Galectin-8A Inhibits Cry11Aa Binding to ALP1 and APN 2 Receptors and Toxicity Against Aedes aegypti Larvae.

Abstract

Aedes aegypti, a crucial vector mosquito that transmits many diseases that cause millions of deaths worldwide, can be controlled with Bacillus thuringiensis subsp. israelensis (Bti). The larvicidal activity of Bti against Ae. aegypti is due primarily to Cry4Aa, Cry4Ba, and Cry11Aa, and Cyt1Aa, a protein that synergizes the activity of the Cry proteins. Interestingly, Galectins-6 and Galectins-14, members of a family of β-galactoside-binding proteins that play a role in immune responses insects, have been shown to decrease the activity of Bti toxins. The activity of other Galectins, particularly Galectin-8A, against the Cry proteins is not known. Toward this end, we cloned the gene coding for galactin-8A and expressed the recombinant protein and purified protein. The bioassay results indicated that Galectin-8A can also reduce the toxicity of Cry11Aa, but it was much stronger than Galectin-6. To investigate the interactions among Galectin-8A, Cry11Aa, and toxin receptors, Octet Red System analysis, Western blot, far-Western blot, and ELISA assay were also performed.

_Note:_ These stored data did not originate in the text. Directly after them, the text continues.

Definition create_table (t : wlan_objmgr_obj_type) id : table (nat * Z) :=
  Table _ (fun g => create_handler g !! (t, id))
    (fun a g => Global (g_psoc g) (partial_alter (fun _ => a) (t, id) (create_handler g))
       (destroy_handler g) (status_handler g) (vdev_peer_free_notify_handler g)).
Definition destroy_table (t : wlan_objmgr_obj_type) id : table (nat * Z) :=
  Table _ (fun g => destroy_handler g !! (t, id))
    (fun a g => Global (g_psoc g) (create_handler g)
       (partial_alter (fun _ => a) (t, id) (destroy_handler g))
       (status_handler g) (vdev_peer_free_notify_handler g)).
Definition status_table (t : wlan_objmgr_obj_type) id : table (nat * Z) :=
  Table _ (fun g => status_handler g !! (t, id))
    (fun a g => Global (g_psoc g) (create_handler g) (destroy_handler g)
       (partial_alter (fun _ => a) (t, id) (status_handler g)) (vdev_peer_free_notify_handler g)).
Definition free_notify_table id : table nat :=
  Table _ (fun g => vdev_peer_free_notify_handler g !! id)
    (fun a g => Global (g_psoc g) (create_handler g) (destroy_handler g) (status_handler g)
       (partial_alter (fun _ => a) id (vdev_peer_free_notify_handler g))).

(** [assert] says whether the function asserts when it refuses. *)
Definition register_handler {A} (asserts : bool) (t : table A) id (a : A) : MO QDF_STATUS :=
  if (WLAN_UMAC_MAX_COMPONENTS <=? id)%nat then mret QDF_STATUS_MAXCOMP_FAIL
  else
    g ← read_glob;
    match slot t g with
    | Some _ => (if asserts then QDF_BUG else mret ());; mret QDF_STATUS_E_FAILURE
    | None => modify (set_glob (fill t (Some a)));; mret QDF_STATUS_SUCCESS
    end.

(** The function pointer given must be the one registered ([same]). *)
Definition unregister_handler {A} (asserts : bool) (t : table A) id (same : option A -> bool)
  : MO QDF_STATUS :=
  if (WLAN_UMAC_MAX_COMPONENTS <=? id)%nat then mret QDF_STATUS_MAXCOMP_FAIL
  else
    g ← read_glob;
    if negb (same (slot t g)) then
      (if asserts then QDF_BUG else mret ());; mret QDF_STATUS_E_FAILURE
    else modify (set_glob (fill t None));; mret QDF_STATUS_SUCCESS.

The Octet Red System result showed that Galectin-8A could also bind to BBMVs of Ae. aegypti, with a lower kDa value than that of Galectin-6, indicating that Galectin-8A had a stronger binding affinity to BBMVs than Galectin-6. Western blot, far-Western blot, and ELISA assay analyses also demonstrated that Galectin-8A bound to Ae. aegypti receptor ALP1 and APN2, consistent with the protein docking simulation results. These findings support the conclusion that Galectin-8A blocks with ALP1 and APN2 more effectively than Galectin-6, which may subsequently reduce the toxicity of Cry11Aa in Ae. aegypti.